Stop what you are doing and watch this pristine restoration of a brilliant and game-changing 1949 film noir. It’s a 4K restoration and looks like it just came out of the developing fluid.

One of the pleasures but also the limitations of genre cinema is that, given the narrative elements that constitute the genre, you come to expect certain things. Well, leave most of those film noir elements behind you for Jules Dassin’s film of A.I. Bezzerides’ script, Thieves’ Highway. Ditch your femmes fatales and your flashbacks for starters. This one is about truckers. Truckers and apples.

Nick Garcos (Conte – never better) comes back from the war with a bagful of exotic presents. But his family’s immigrant life in Fresno has tailspinned, despite the nice house and the sunny weather. Trucker Dad has lost his legs in a work accident that may have been caused by infamous fruit wholesaler Mike Figlia (Cobb – rather good, his villainous bonhomie staying this side of overacting for once). Dad has sold his truck for dimes to make repayments on the mortgage.

Nick needs to make some money to help the family and also to get married. He wants revenge too. He teams up with a shifty old-timer to transport a cargo of Golden Delicious apples to market in San Francisco, driving for 35 hours straight. He hopes to sell them to Figlia and then get him to fess up to his murky doings. It’s not much of a plan – and what happens to Nick is a very unsentimental education in the ways of the world.

It tempts to say that elements of the Grapes of Wrath and On The Waterfront have just been added to the noir mix here; but there’s a basic realignment of the crime drama – back towards real-world issues of labour and exploitation and economic competition.

There’s a carnivalesque mood to the whole thing: Nick is not a rugged individualist hero; nor is he a fated loser. He’s a greenhorn with revenge in mind, a working stiff. His struggles play out against a credible background of working-class life: rivalries between road haulage contractors, dodgy fruit and veg wholesalers, the life of a teeming San Francisco market.

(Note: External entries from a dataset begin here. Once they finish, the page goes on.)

(* ===== verification/DetachGuarantees.v ===== *)
(** * Guarantees of the detach controller

    The theorems about whole transactions of [DetachController], proved from
    the triples of [DetachTransactions]: what a preparation, a batch, the end of
    a mutation and any sequence of them leave behind. *)

From Stdlib Require Import String.
From S2P Require Import Prelude HookModel TargetSelector DetachHelper DetachHelperProofs DetachHelperWrites DetachHelperSession DetachPlan DetachPlanProofs DetachController DetachTransactions.

(** ** Sequences of operations *)

Inductive controller_operation :=
  | Prepare (request : PeakDetachRequest)
  | PrepareBatch (requests : list PeakDetachRequest)
  | Finish (request : option PeakDetachRequest)
  | ShutdownHelper.

Definition perform (env : controller_env) (o : controller_operation) : CM unit :=
  match o with
  | Prepare request => run* _ := prepare_hook_mutation env request in cret tt
  | PrepareBatch requests => run* _ := prepare_hook_mutation_batch env requests in cret tt
  | Finish request => run* _ := finish_hook_mutation env request in cret tt
  | ShutdownHelper => run* _ := shutdown_helper env in cret tt
  end.

Fixpoint perform_all (env : controller_env) (os : list controller_operation) : CM unit :=
  match os with
  | [] => cret tt
  | o :: os => run* _ := perform env o in perform_all env os
  end.

Section Guarantees.
Context (env : controller_env).

Lemma rest_at_rest m0 r0 s : Rest env opened m0 r0 s -> at_rest env s.
Proof. by intros []. Qed.

Lemma ctriple_drop {A} P (m : CM A) (Q : controller -> Prop) :
  ctriple P m (fun _ => Q) -> ctriple P (cbind m (fun _ => cret tt)) (fun _ => Q).
Proof. intros Hm. eapply ctriple_bind; [exact Hm|]. intros ?. by apply ctriple_ret. Qed.

Definition idle_or_held (s : controller) : Prop := at_rest env s \/ in_window env s.

Lemma perform_at_rest o s :
  at_rest env s -> match perform env o s with (Some _, s') => idle_or_held s' | (None, _) => True end.
Proof.
  assert (Hbase : forall x m0 r0 s', (if x : bool then in_window env s' else Rest env opened m0 r0 s') ->
    idle_or_held s') by (intros [|] m0 r0 s' Hx; [by right|left; by eapply rest_at_rest]).
  intros Hs. destruct o as [request|requests|request|]; cbn [perform]; unfold cbind.
  - pose proof (prepare_spec env request _ _ s Hs) as Hp.
    destruct (prepare_hook_mutation env request s) as [[[[|] st]|] s']; [|exact (Hbase false _ _ _ Hp)|done].
    destruct Hp as (_ & _ & Hp & _). by right.
  - pose proof (prepare_batch_spec env requests _ _ s Hs) as Hp.
    destruct (prepare_hook_mutation_batch env requests s) as [[x|] s']; [exact (Hbase _ _ _ _ Hp)|done].
  - destruct (finish_idle env request s (rest_inactive _ _ _ _ _ Hs)) as [x ->]. by left.
  - pose proof (shutdown_spec env _ _ s Hs) as Hp.
    destruct (shutdown_helper env s) as [[x|] s']; [left; exact (rest_at_rest _ _ _ Hp)|done].
Qed.

Lemma perform_in_window o s :
  in_window env s -> match perform env o s with (Some _, s') => idle_or_held s' | (None, _) => True end.
Proof.
  intros Hs. pose proof (window_active _ _ Hs) as Ha.
  destruct o as [request|requests|request|]; cbn [perform]; unfold cbind.
  - unfold prepare_hook_mutation, cbind, read. destruct (validate_request request) as [[|] st]; cbn [negb cret].
    + rewrite Ha. by right.
    + by right.
  - unfold prepare_hook_mutation_batch, cbind, read, ask. destruct requests; [by right|]. cbv zeta.
    destruct (c_allocate env (asked s)); cbn [negb].
    + cbn [held_mutation]. rewrite Ha. right. by eapply in_window_core; [|exact Hs].
    + right. by eapply in_window_core; [|exact Hs].
  - pose proof (finish_spec env request s Hs) as Hf.
    destruct (finish_hook_mutation env request s) as [[[[|] st]|] s']; [|subst s'; by right|done].
    left. exact (rest_at_rest _ _ _ Hf).
  - unfold shutdown_helper, cbind, read. rewrite Ha. by right.
Qed.

(** C2: whatever sequence of operations the program performs, as long as it
    survives: while a mutation is active the gate for new threads is closed and
    the threads are stopped by the backend the mutation names; otherwise both
    gates are open, the signal backend holds no thread, and the helper holds
    none unless an [opendir] of the task directory failed in one of its stops,
    whose early return keeps the threads seized so far. *)
Theorem held_exactly_while_active os : forall s s',
  at_rest env s -> perform_all env os s = (Some tt, s') ->
  if threads_are_held s' then in_window env s'
  else at_rest env s' /\ gate s' = 0 /\ stat_stopped s' = false /\ signal_held s' = false /\
       (held_threads (the_helper s') = [] \/ opendir_failed (kernel env) (the_helper s')).
Proof.
  assert (Hgen : forall s s', idle_or_held s -> perform_all env os s = (Some tt, s') -> idle_or_held s').
  { induction os as [|o os IH]; intros s s' Hs Hrun; cbn [perform_all] in Hrun.
    - unfold cret in Hrun. by simplify_eq.
    - unfold cbind in Hrun.
      assert (Hstep : match perform env o s with (Some _, s1) => idle_or_held s1 | (None, _) => True end)
        by (destruct Hs; [by apply perform_at_rest|by apply perform_in_window]).
      destruct (perform env o s) as [[[]|] s1]; [by eapply IH|done]. }
  intros s s' Hs Hrun. destruct (Hgen s s' (or_introl Hs) Hrun) as [Hr|Hw]; unfold threads_are_held.
  - rewrite (rest_inactive _ _ _ _ _ Hr). split; [done|]. by destruct Hr as [_ (? & ? & ?) [? ?] _ _].
  - by rewrite (window_active _ _ Hw).
Qed.

(** C4: a preparation that fails leaves the program as it found it: no byte of
    its code changed, the table of patches is the old one, both gates are open,
    the signal backend holds no thread, and the helper holds none unless an
    [opendir] of the task directory failed in one of its stops. *)
Theorem failed_preparation_restores request s st s' :
  at_rest env s -> prepare_hook_mutation env request s = (Some (false, st), s') ->
  at_rest env s' /\ gate s' = 0 /\ stat_stopped s' = false /\ signal_held s' = false /\
  (held_threads (the_helper s') = [] \/ opendir_failed (kernel env) (the_helper s')) /\
  memory (the_helper s') = memory (the_helper s) /\
  physical_patch_records s' = physical_patch_records s.
Proof.
  intros Hs Hrun. pose proof (prepare_spec env request _ _ s Hs) as Hp. rewrite Hrun in Hp.
  destruct Hp as [? (? & ? & ?) [? ?] ? ?]. by split_and!.
Qed.

(** ** What a successful preparation has done *)

(** Sizes and addresses as the C types give them: the arrays of a patch have
    32 bytes, and the entry is not at the very end of the address space. *)
Definition snapshot_ok (request : PeakDetachRequest) (snapshot : PeakDetachGumSnapshot) : Prop :=
  0 <= canonical_function_address request snapshot < 2 ^ 64 - 32 /\
  (forall active original size, patch snapshot = Some (active, original, size) ->
     length active = 32%nat /\ length original = 32%nat /\ 0 <= size).

Definition record_ok (r : PeakDetachPhysicalPatchRecord) : Prop :=
  length (active_patch r) = 32%nat /\ 0 <= patch_size r.

Definition plan_input_ok (request : PeakDetachRequest) (snapshot : PeakDetachGumSnapshot)
    (records : patch_records) : Prop := snapshot_ok request snapshot /\ Forall record_ok records.

Lemma patch_array_length bytes size :
  length bytes = 32%nat -> 0 <= size <= 32 -> length (patch_array bytes size) = 32%nat.
Proof. intros Hb Hs. unfold patch_array. rewrite length_app, length_take, length_replicate. lia. Qed.

Lemma take_patch_array bytes size :
  length bytes = 32%nat -> 0 <= size <= 32 -> take (Z.to_nat size) (patch_array bytes size) = take (Z.to_nat size) bytes.
Proof.
  intros Hb Hs. unfold patch_array. rewrite take_app_le by (rewrite length_take; lia).
  rewrite take_take. f_equal. lia.
Qed.

(** The bytes a plan writes. *)
Lemma source_bytes_ok request snapshot records records' bytes size :
  plan_input_ok request snapshot records -> patch_source request snapshot records records' bytes size ->
  length bytes = 32%nat /\ 0 <= size.
Proof.
  intros ([_ Hp] & Hr) Hs. unfold patch_source in Hs. destruct (is_op _ request).
  - destruct Hs as (_ & i & r & _ & Hi & _ & -> & ->). rewrite Forall_lookup in Hr. by apply (Hr i).
  - destruct Hs as (active & Ha & _). destruct (Hp _ _ _ Ha) as (? & ? & ?). done.
Qed.

Lemma planned_wire request snapshot m t i :
  0 <= canonical_function_address request snapshot ->
  thread_plan request snapshot m t (Some i) -> wire_instruction i /\ write_in_space i.
Proof.
  intros Hfa (_ & _ & _ & H). unfold wire_instruction, write_in_space.
  destruct (classify_pc_from_snapshot snapshot (snap_pc t)); try done;
    destruct H as [[? ?]|H]; try done; destruct H as (? & Hx & ?); simplify_eq; simpl;
    unfold PEAK_DETACH_HELPER_MAX_PATCH_BYTES in *; split_and!; done || lia.
Qed.

Lemma plan_wire request snapshot m threads records m' records' ps ws :
  plan_input_ok request snapshot records ->
  plan_made request snapshot m threads records m' records' ps ws ->
  Forall (fun i => wire_instruction i /\ write_in_space i) (m_instructions m').
Proof.
  intros Hok Hp. destruct (Hok) as ([[Hfa Hfa'] _] & _). destruct Hp as [Hps Hins _ _ _ Hw]. rewrite Hins.
  apply Forall_app. split.
  - clear -Hps Hfa. induction Hps as [|t [i|] threads ps Hp Hps IH]; unfold planned in *; simpl;
      [constructor|constructor; [by eapply planned_wire|done]|done].
  - destruct Hw as [(_ & -> & _)|(bytes & size & H1 & H2 & H3 & -> & Hsrc)]; [constructor|].
    destruct (source_bytes_ok _ _ _ _ _ _ Hok Hsrc) as [Hb Hz]. constructor; [|constructor].
    unfold PEAK_DETACH_HELPER_MAX_PATCH_BYTES in *. split.
    + split_and!; simpl; [by apply patch_array_length|lia|lia|lia].
    + unfold write_in_space. simpl. lia.
Qed.

(** Only the write of the plan changes memory. *)
Lemma plan_memory request snapshot m threads records m' records' ps ws m0 :
  plan_made request snapshot m threads records m' records' ps ws ->
  fold_left instruction_write (m_instructions m') m0 = fold_left instruction_write ws m0.
Proof.
  intros [Hps Hins _ _ _ _]. rewrite Hins, fold_left_app. f_equal.
  destruct (planned_tids _ _ _ _ _ Hps) as [_ Hth]. clear -Hth.
  induction Hth as [|i l Hi _ IH]; [done|]. cbn [fold_left].
  assert (He : instruction_write m0 i = m0).
  { unfold instruction_write, thread_instruction in *. by destruct (is_action WRITE_MEMORY i). }
  by rewrite He.
Qed.

(** A mutation carried out by the helper. *)
Record helper_mutation (request : PeakDetachRequest) (snapshot : PeakDetachGumSnapshot)
    (m0 : Z -> Z) (r0 : patch_records) (s : controller) : Prop := {
  hm_plan : exists threads h0 m m' ps ws,
    classify_stopped_threads request snapshot PEAK_DETACH_HOLD_BACKEND_HELPER (breakpoint_can_evac env) threads m r0
      = (inr m', physical_patch_records s) /\
    plan_made request snapshot m threads r0 m' (physical_patch_records s) ps ws /\
    stop_inv m0 threads h0 /\ evacuated h0 (m_instructions m') (the_helper s)
}.

Lemma prepared_with_helper request s st s' snapshot :
  at_rest env s -> prepare_hook_mutation env request s = (Some (true, st), s') ->
  m_backend (held_mutation s') = PEAK_DETACH_HOLD_BACKEND_HELPER ->
  capture_gum_snapshot (the_gum env) request = Some snapshot ->
  plan_input_ok request snapshot (physical_patch_records s) ->
  in_window env s' /\
  helper_mutation request snapshot (memory (the_helper s)) (physical_patch_records s) s'.
Proof.
  intros Hs Hrun Hbe Hsnap Hok. pose proof (prepare_spec env request _ _ s Hs) as Hp.
  rewrite Hrun in Hp. destruct Hp as (snapshot' & Hsnap' & Hwin & threads & h0 & m & m' & Hplan & _ & Hev).
  assert (snapshot' = snapshot) as -> by congruence. split; [done|]. split.
  rewrite Hbe in Hplan. destruct (Hev Hbe) as [Hinv [_ Hevac]].
  destruct (classify_stopped_spec _ _ _ _ _ _ _ _ _ Hplan) as (ps & ws & Hmade).
  pose proof (plan_wire _ _ _ _ _ _ _ _ _ Hok Hmade) as Hwire.
  exists threads, h0, m, m', ps, ws. split_and!; [done|done|done|].
  apply Hevac; [eapply Forall_impl; [exact Hwire|by intros ? []]..|]. by eapply plan_one_per_thread.
Qed.

(** ** Detach and reattach *)

Lemma copy_prefix_prefix dst src size :
  take (Z.to_nat size) (copy_prefix dst src size) = take (Z.to_nat size) src \/
  (length src < Z.to_nat size)%nat.
Proof.
  destruct (decide (Z.to_nat size <= length src)%nat); [left|right; lia].
  unfold copy_prefix, memcpy_at. rewrite take_0. cbn [app].
  rewrite take_app_le by (rewrite length_take; lia). rewrite take_take. f_equal. lia.
Qed.

(** The table keeps its shape. *)
Lemma find_record_ok hook_id create records :
  Forall record_ok records -> Forall record_ok (find_physical_patch_record hook_id create records).2.
Proof.
  intros Hr. unfold find_physical_patch_record. destruct (first_index _ records); [done|].
  destruct (first_index _ records); [|done]. destruct create; [|done]. by apply Forall_insert.
Qed.
(** ** Probes *)

Section Probes.
Context (env : exec_kernel).

Definition readable (a : Z) : Prop := is_Some (user_memory env a).
Definition all_readable (a n : Z) : Prop := forall i, 0 <= i < n -> readable (a + i).

(** What a read says about its range, by the number of bytes transferred. *)
Definition transfer_tells (a : Z) (n k : nat) : Prop :=
  if (k =? n)%nat then all_readable a (Z.of_nat n) else ~ all_readable a (Z.of_nat n).

(** The kernel as documented, for a process with the mappings [ms].  Bytes can be
    read by pages, never at NULL or at the top of the address space, and only in
    mappings with the read permission.  [process_vm_readv] transfers everything
    exactly when it can, and so does a read of [/proc/self/mem] in mappings with
    that permission, where [EIO] is the other answer about the range.
    [/proc/self/maps] lists the mappings in order, one line each. *)
Record honest (ms : list mapping) : Prop := {
  h_byte a b : user_memory env a = Some b -> 0 <= b < 256;
  h_null : user_memory env 0 = None;
  h_space a : UINTPTR_MAX <= a -> user_memory env a = None;
  h_paged a b : a / PAGE_SIZE = b / PAGE_SIZE -> readable a -> readable b;
  h_permission a : readable a -> readable_at ms a;
  h_vm n a len k : (0 < len)%nat -> k_process_vm_readv env n a len = inr k -> transfer_tells a len k;
  h_mem n a len r : (0 < len)%nat -> (forall i, 0 <= i < Z.of_nat len -> readable_at ms (a + i)) -> k_mem_read env n a len = Some r ->
    match r with inr k => transfer_tells a len k | inl e => e = EIO -> ~ all_readable a (Z.of_nat len) end;
  h_sorted : StronglySorted before ms;
  h_mappings : Forall mapping_ok ms;
  h_maps n reads : k_maps env n = Some reads -> file_shows ms reads
}.

(** Every reading of the file is whole and has no long line. *)
Definition legible : Prop := forall n reads, k_maps env n = Some reads -> legible_reads reads = true.
(** once closed, the guard never calls MPI again and never reports an
    agreement, whatever is asked of it. *)
Theorem closed_guard_silent l s :
  peak_mpi_teardown_failed_closed s = true ->
  mpi_calls (agree_all l s).2 = mpi_calls s /\ peak_mpi_teardown_failed_closed (agree_all l s).2 = true /\
  forall requested, (all_ranks_requested_finalize requested (agree_all l s).2).1 = false.
Proof.
  intros Hs. set (n := mpi_calls s).
  assert (Hrun : forall {A} values k timeout (f : option (list Z) -> A) (Q : A -> Prop), Q (f None) ->
    mtriple (no_calls n) (tbind (all_ranks_min values k timeout) (fun r => tret (f r)))
      (fun a s => Q a /\ no_calls n s)).
  { intros A values k timeout f Q HQ. eapply mtriple_bind; [apply closed_min|]. by intros r s' [-> Hs']. }
  assert (Hfin : forall r, mtriple (no_calls n) (all_ranks_requested_finalize r) (fun b s => b = false /\ no_calls n s)).
  { intros r. eapply (mtriple_bind _ _ (fun _ => no_calls n)); [|intros t; by apply Hrun].
    intros s' Hs'. unfold finalize_timeout_ms. by destruct (parse_env_unsigned _ _ _) as [[v w] x]. }
  assert (Hagree : forall a, mtriple (no_calls n) (agree a) (fun _ => no_calls n)).
  { intros [r|c f|r c f m|]; cbn [agree]; [..|by intros s' [_ Hn]].
    - eapply mtriple_bind; [apply Hfin|]. by intros b s' [_ Hs'].
    - eapply mtriple_bind; [by apply (Hrun _ _ _ _ _ (fun _ => True))|]. by intros b s' [_ Hs'].
    - eapply mtriple_bind; [by apply (Hrun _ _ _ _ _ (fun _ => True))|]. by intros b s' [_ Hs']. }
  assert (Hall : mtriple (no_calls n) (agree_all l) (fun _ => no_calls n)).
  { induction l as [|a l IH]; cbn [agree_all]; [by intros s' Hs'|].
    eapply mtriple_bind; [apply Hagree|]. by intros ?. }
  destruct (Hall s) as [Hc Hn]; [by split|]. split_and!; [done|done|].
  intros r. by destruct (Hfin r (agree_all l s).2) as [? _].
Qed.

End Guard.

(** ** All ranks *)

(** What MPI promises: when a reduction completes, every rank has contributed,
    and each value is the minimum of the ranks' values. *)
Definition minimum_of (contributions : list (list Z)) (values : list Z) : Prop :=
  forall i, (exists c, c ∈ contributions /\ default 0 (values !! i) = default 0 (c !! i)) /\
    forall c, c ∈ contributions -> default 0 (values !! i) <= default 0 (c !! i).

Formally, the initial noirish revenge situation is set up but then a series of wider story and character issues are introduced, until the loose ties all meet up in the only phoney two minutes of the otherwise exceptionally good film. It’s a model that George Pelecanos for one has made a career from developing. He is interviewed in one of the excellent extras, a documentary about A I Bezzerides.

Bezzerides scripted some classic crime films: They Drive by Night, On Dangerous Ground (an intriguing rural noir) and the magnificently cynical Kiss Me Deadly before embarking on a highly successful tv career.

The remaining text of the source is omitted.